This is the school bus dropping the kids off at the end of the drive, taken a couple of weeks ago when the vines were still green.
Since then the weather has gone a bit colder and wetter, with some strong winds the last couple of days. However instead of feeling miserable, we are feeling great because Project Warm is moving along. The windows are starting to go in.
The old farmhouse has four window openings that are missing windows. The openings are about six foot by three and are made of old cut limestone but the only thing keeping out the weather was the old shutters. Kevin’s contribution to project warm was to block these with multi-layer insulating sheet and expanding foam. This has been great at cutting down the heat loss.
After spending Monday afternoon hanging out at Brico Depot because my bank won’t allow me to run a charge of a few thousand Euros against my debit card, we purchased a house load of windows and doors. [We were rescued by Michael volunteering to drive the 1hr40 with the cheque book.] Today five windows went in with the help of our friendly local carpenters Simon and Richard.
The new window on the North side has replaced a sheet of insulation and opened up the house. It’s arresting, you walkup the stairs and where there was a dark corridor with a billowing foil sheet you now see the unharvested cornfield, the harvested sorghum field and vines in the distance. And a neighbor out there, but I don’t know which one. The corn should be in by now but the man who rented that field this year is busy doing other stuff. The big winds will be knocking over the stalks. And the wild pigs will stumble across the food supply soon.
We’re only a fraction of the way there – five windows out of nineteen done, plus six doors to do – but it feels great when you are living in a cold house to feel things become less cold. It has a lot in common with feeling great because you’ve stopped banging your head against a wall. Our house isn’t warm and probably will never be warm in winter by US standards except for when we’re snuggling around the fireplace.
Cold is something that you adjust to. Our house is cooling as the nights get colder. Current daytime temperature in the Mess is 14 Celsius, which is about 57 Fahrenheit. This is a lot cooler than city houses have their thermostats set at, but it’s not that cold. This morning we had a visit from Didier, one of our farmer neighbors, and I mentioned the house temperature. He thought it wasn’t bad at all, just a normal house temperature for this time of year.
When we first came to France in February 2009 we arrived at a house that had not been heated all winter. There was snow on the ground and the stone walls were very cold. It took a couple of weeks of log fires to get some heat into them to get the ambient temperature up. That was a shock to us city folk used to Seattle’s constant indoor warmth. We learned that you needed to own slippers, that dressing gowns had a use beyond looking silly and that hot water bottles make bedtime glorious.
Our kids were the first to adjust.

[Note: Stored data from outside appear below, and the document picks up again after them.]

Section daemon.
Context `{Environment, Sha256, Rfc3339, Checkpoint.Ed25519}.
Context `{ToJson (list (string * string * bool)), ToJson Plan.ArchitecturePlan,
  ToJson Arbiter.ArbiterVerdict, ToJson Review.ReviewVerdict, ToJson Event.LedgerEvent,
  ToJson EssentialityPolicy, ToJson (gmap Routing.RiskCategory (list string)),
  JsonValue VerificationPlanT, JsonValue EssentialityPolicy}.
Context `{Persist Value, Persist Workflow.Workflow, Persist Workflow.WorkflowEvent,
  Persist (PersistedResult Workflow.WorkflowEvent Workflow.Workflow),
  Persist Task.Task, Persist Task.TaskEvent, Persist (PersistedResult Task.TaskEvent Task.Task),
  Persist Lease.Lease, Persist Request.RequestRecordUnchecked, Persist UncheckedPlan,
  Persist Candidate.CandidateManifestUnchecked, Persist Evidence.EvidenceRecord,
  Persist Review.ReviewVerdict, Persist Arbiter.ArbiterVerdict, Persist Receipt.ArbitrationReceipt,
  Persist Event.LedgerEvent, Persist Checkpoint.Checkpoint, Persist Goal.UncheckedGoal,
  Persist Goal.GoalEvent, Persist (PersistedResult Goal.GoalEvent Goal.UncheckedGoal),
  Persist AmendmentAppended}.
Context (verdict_text : Arbiter.ArbiterVerdict → option string).
Context (feedback_text : list (Evidence.EvidenceRecord * string * bool) → option string).
Context (checkpoint_key : Checkpoint.SigningKey).
Hypothesis faithful : store_json_faithful.

Abbreviation serve_all := (serve_all verdict_text feedback_text checkpoint_key).

(** * How a stored workflow changes *)

(** A call changes the stored state of a workflow by a step of its machine, from
    the stored one or, of a workflow that is not there, from a new one. *)
Lemma call_steps_workflow (c : StoreCall Value) s id :
  load_workflow id (run_call c s) = load_workflow id s ∨
  ∃ command w w' events,
    (command = Workflow.Deliver ∨ ∃ key t, c = ApplyWorkflow id key command t) ∧
    (load_workflow id s = Ok (Some w) ∨ load_workflow id s = Ok None ∧ w = Workflow.workflow_default) ∧
    Workflow.workflow_apply command w = (w', Ok events) ∧
    load_workflow id (run_call c s) = Ok (Some w').
Proof.
  pose proof (Guarantees.other_calls_keep_workflows c s) as Hframe.
  destruct c; try (left; unfold load_workflow; by rewrite Hframe); clear Hframe;
    unfold run_call, perform in *; rewrite void_state in *.
  - destruct (apply_workflow_command id0 key c t s) as [s' [r|e]] eqn:Hcall;
      [|left; by rewrite (apply_workflow_command_atomic _ _ _ _ _ _ _ Hcall)].
    apply apply_workflow_command_ok in Hcall as (_&Hfree&[(?&?&_&_&_&->)|Hcall]); [by left|].
    destruct Hcall as (w&w'&es&d'&_&Hcur&Happly&_&->&(_&_&_&?&?&Hjson&Hrows)&_).
    destruct (decide (id0 = id)) as [->|];
      [right|left; unfold load_workflow; simpl; by rewrite Hrows, lookup_insert_ne].
    exists c, w, w', es. split_and!; [by eauto| |done|].
    + rewrite load_workflow_current. unfold current_workflow in *.
      destruct (workflows _ !! id); simpl in *; [left; by rewrite Hcur|right; naive_solver].
    + unfold load_workflow. simpl. rewrite Hrows, lookup_insert_eq. apply result_bind_ok. exists w'.
      split; [|done]. apply decode_ok. by apply (jf_workflow faithful).
  - destruct (deliver_reserved_candidate w c digest journal key t s) as [s' [r|e]] eqn:Hcall;
      [|left; by rewrite (deliver_reserved_candidate_atomic _ _ _ _ _ _ _ _ _ Hcall)].
    apply deliver_reserved_candidate_ok in Hcall
      as (_&_&row'&st&st'&es&d'&Hrow'&Hw&Hdig&Hj&Hcur&Hsome&Happly&_&->&(_&_&_&?&?&Hjson&Hrows)&_&_&Hdel).
    destruct (decide (w = id)) as [->|];
      [right|left; unfold load_workflow; simpl; by rewrite Hrows, lookup_insert_ne].
    exists Workflow.Deliver, st, st', es. split_and!; [by left| |done|].
    + left. rewrite load_workflow_current. destruct Hsome as [? ->]. by rewrite Hcur.
    + unfold load_workflow. simpl. rewrite Hrows, lookup_insert_eq. apply result_bind_ok. exists st'.
      split; [|done]. apply decode_ok. by apply (jf_workflow faithful).
Qed.
Definition add_adjacent (direction : TraversalDirection) (m : Adjacency) (e : GraphEdge) : Adjacency :=
  let '(from, to) := ends direction e in
  <[from := default [] (m !! from) ++ [(edge_id e, to)]]> m.
Definition adjacency (p : GraphPartition) (direction : TraversalDirection) : Adjacency :=
  sort_unstable <$> foldl (add_adjacent direction) ∅ (btree_values (edges p)).
(** [adjacency.get(&node).into_iter().flatten()]. *)
Definition adjacent (m : Adjacency) (node : NodeId) : list (EdgeId * NodeId) := default [] (m !! node).

(** The state of a search for a shortest path. *)
Record PathSearch : Type := {
  path_queue : list (NodeId * nat);
  path_visited : gset NodeId;
  previous : gmap NodeId (NodeId * EdgeId);
  path_truncated : bool;
}.

(** The inner loop; [true] when it reached the target. *)
Fixpoint visit_edges (goal : NodeId) (max_visited : nat) (node : NodeId) (depth : nat)
    (l : list (EdgeId * NodeId)) (s : PathSearch) : PathSearch * bool :=
  match l with
  | [] => (s, false)
  | (edge, next) :: l =>
      if max_visited <=? size (path_visited s)
      then ({| path_queue := path_queue s; path_visited := path_visited s; previous := previous s;
               path_truncated := true |}, false)
      else if decide (next ∈ path_visited s) then visit_edges goal max_visited node depth l s
      else
        let s := {| path_queue := path_queue s; path_visited := {[next]} ∪ path_visited s;
                    previous := <[next := (node, edge)]> (previous s);
                    path_truncated := path_truncated s |} in
        if decide (next = goal) then (s, true)
        else visit_edges goal max_visited node depth l
               {| path_queue := path_queue s ++ [(next, S depth)]; path_visited := path_visited s;
                  previous := previous s; path_truncated := path_truncated s |}
  end.

Fixpoint search_path (fuel : nat) (m : Adjacency) (goal : NodeId) (max_depth max_visited : nat)
    (s : PathSearch) : option (PathSearch * bool) :=
  match path_queue s with
  | [] => Some (s, false)
  | (node, depth) :: rest =>
      match fuel with
      | O => None
      | S fuel =>
          let popped truncated := {| path_queue := rest; path_visited := path_visited s;
            previous := previous s; path_truncated := truncated |} in
          if max_depth <=? depth
          then search_path fuel m goal max_depth max_visited (popped true)
          else match visit_edges goal max_visited node depth (adjacent m node) (popped (path_truncated s)) with
               | (s, true) => Some (s, true)
               | (s, false) => search_path fuel m goal max_depth max_visited s
               end
      end
  end.

(** The loop of [reconstruct], before the reversals; a missing parent panics. *)
Fixpoint walk_back (fuel : nat) (from : NodeId) (previous : gmap NodeId (NodeId * EdgeId))
    (at_node : NodeId) (edges : list EdgeId) (nodes : list NodeId) : option (list EdgeId * list NodeId) :=
  if decide (at_node = from) then Some (edges, nodes) else
  match fuel with
  | O => None
  | S fuel =>
      '(parent, edge) ← previous !! at_node;
      walk_back fuel from previous parent (edges ++ [edge]) (nodes ++ [parent])
  end.
Definition reconstruct (from goal : NodeId) (s : PathSearch) : option TraversalResult :=
  '(edges, nodes) ← walk_back (size (previous s)) from (previous s) goal [] [goal];
  Some {| result_edges := reverse edges; result_nodes := reverse nodes; truncated := path_truncated s |}.
(** What a parser does with a source: its language may not fit the library, the
    progress callback may stop it, it may give no tree. *)
Inductive ParserOutcome : Type :=
| Incompatible
| StoppedByCancellation
| StoppedByTimeout
| NoTree
| Parsed (has_error : bool) (root : SyntaxNode).

(** The grammars, by the constant of their crate. *)
Class Grammars := parse_with_options : string → ParseLimits → string → ParserOutcome.

Definition parser_new (limits : ParseLimits) : ParserRuntime := {| cancelled := false; limits := limits |}.

(** [ParserRuntime::parse]. *)
Definition parse `{Grammars} (r : ParserRuntime) (language source : string) : result ParseError ParsedTree :=
  _ ← reject_if (parse_max_bytes (limits r) <? str_len source)%N FileTooLarge;
  _ ← reject_if (cancelled r) Cancelled;
  match parse_with_options language (limits r) source with
  | Incompatible => Err IncompatibleLanguage
  | StoppedByCancellation => Err Cancelled
  | StoppedByTimeout => Err TimedOut
  | NoTree => Err ParseFailed
  | Parsed has_error root =>
      count ← ok_or ParseFailed (count_nodes root);
      Ok {| has_error := has_error; node_count := count; tree := root |}
  end.
Definition sample_observe (path : string) : FileObservation :=
  {| metadata_before := Some (regular 3); opens := true; reads := [Some "ab"; Some "c"];
     metadata_after := Some (regular 3) |}.
Definition sample_prior : Manifest :=
  from_entries [{| content_hash := digest_of "abc"; entry_metadata := from_std (regular 3); relative_path := "old.rs" |}].
Definition sample_inventory_entries : list InventoryEntry :=
  [{| found_metadata := from_std (regular 3); found_path := "new.rs" |}].
Definition sample_update : ManifestUpdate :=
  {| resolved := [Renamed "old.rs" "new.rs"];
     manifest := from_entries
       [{| content_hash := digest_of "abc"; entry_metadata := from_std (regular 3); relative_path := "new.rs" |}] |}.

Example sample_git : parse_name_status_z (git_output ["R100"; "a"; "b"; "M"; "c\d"]) =
  Ok [{| change_kind := G_Renamed; change_path := "b"; previous_path := Some "a" |};
      {| change_kind := G_Modified; change_path := "c/d"; previous_path := None |}].
Proof. vm_compute. reflexivity. Qed.
End examples.

Lemma manifest_update_faithful_witness : ∃ S : Sha256,
  resolve sample_observe sample_prior (manifest_plan sample_prior sample_inventory_entries true) = Ok sample_update ∧
  (Deleted "old.rs" ∈ resolved sample_update ∨ ∃ to, Renamed "old.rs" to ∈ resolved sample_update).
Proof.
  exists sample_sha256.
  assert (resolve (H := sample_sha256) sample_observe sample_prior
            (manifest_plan sample_prior sample_inventory_entries true) = Ok sample_update) as Hresolve
    by (vm_compute; reflexivity).
  split; [exact Hresolve|].
  refine (proj1 (proj2 (proj2 (@manifest_update_faithful sample_sha256 sample_observe sample_prior
    sample_inventory_entries true sample_update _ _ Hresolve))) "old.rs" _ _).
  - repeat constructor. intros Hin. by apply elem_of_nil in Hin.
  - exact (from_entries_keyed _).
  - vm_compute. by eexists.
  - vm_compute. reflexivity.
Defined.
End Inventory.
Record ContextNode : Type := {
  shown_kind : NodeKind; shown_name : string; shown_qualified : string; shown_path : string;
}.
Record ProjectContext : Type := {
  context_nodes : list ContextNode;
  context_paths : list string;
  context_scopes : list string;
  context_truncated : bool;
  context_report : option IndexReport;
}.

Definition shown (n : GraphNode) : ContextNode :=
  {| shown_kind := node_kind n; shown_name := take_chars 512 (node_name n);
     shown_qualified := take_chars 1024 (qualified_name n); shown_path := take_chars 1024 (node_path n) |}.

(** The nodes of a partition, those of matched files first. *)
Definition partition_nodes (paths : list string) (p : GraphPartition) : list GraphNode :=
  let ns := btree_values (nodes p) in
  filter (λ n, node_path n ∈ paths) ns ++ filter (λ n, node_path n ∉ paths) ns.
(** The loop over the scopes, which stops at 200 nodes. *)
Fixpoint collect_nodes (project : ProjectId) (paths : list string) (t : CodeTables) (acc : list ContextNode)
    (scopes : list string) : result GraphStoreError (list ContextNode) :=
  match scopes with
  | [] => Ok acc
  | scope :: scopes =>
      loaded ← load_partition (partition_id_new project scope) t;
      match loaded with
      | None => collect_nodes project paths t acc scopes
      | Some p =>
          let acc := take 200 (acc ++ (shown <$> partition_nodes paths p)) in
          if decide (length acc = 200) then Ok acc else collect_nodes project paths t acc scopes
      end
  end.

Otto was born without the ability to feel cold so he was running around outside in the snow in little clothing from day one. In time the adults adjusted too. We notice this when we get visitors from overseas that they need the portable electric radiator on max all day to get some warmth into their bedroom. We laugh at their sensitivity but that was us only a couple of years ago. It is good to stretch your perception of things, even something as simple as warmth, and our challenges are minor compared to a lot of country people.
I’ve spent a lot of my childhood in cold places, growing up in London in the 70s, living out on the farm in Surrey or hiking in Australia in winter but Jean is from San Diego. It doesn’t get cold there. Our winter arrival was a shock to her system and she has since developed a fanaticism for warm soft sweaters.
I don’t know how warm the house will be with the three elements of Project Warm completed (windows, fireplaces, attic insulation), but it will be warmer than it could have been. We’ll have to see just how much heat these stone walls radiate during the day. The house has some huge internal walls that would be great at smoothing out temperature changes but I have no experience as to how it will all go. If you combine improvements in temperature with the adjusting of the occupants I think we’ll be fine, although the new baby will not have a good heat regulation system. Still, babies have been living in this house for a couple of hundred years and it will be warmer than ever before.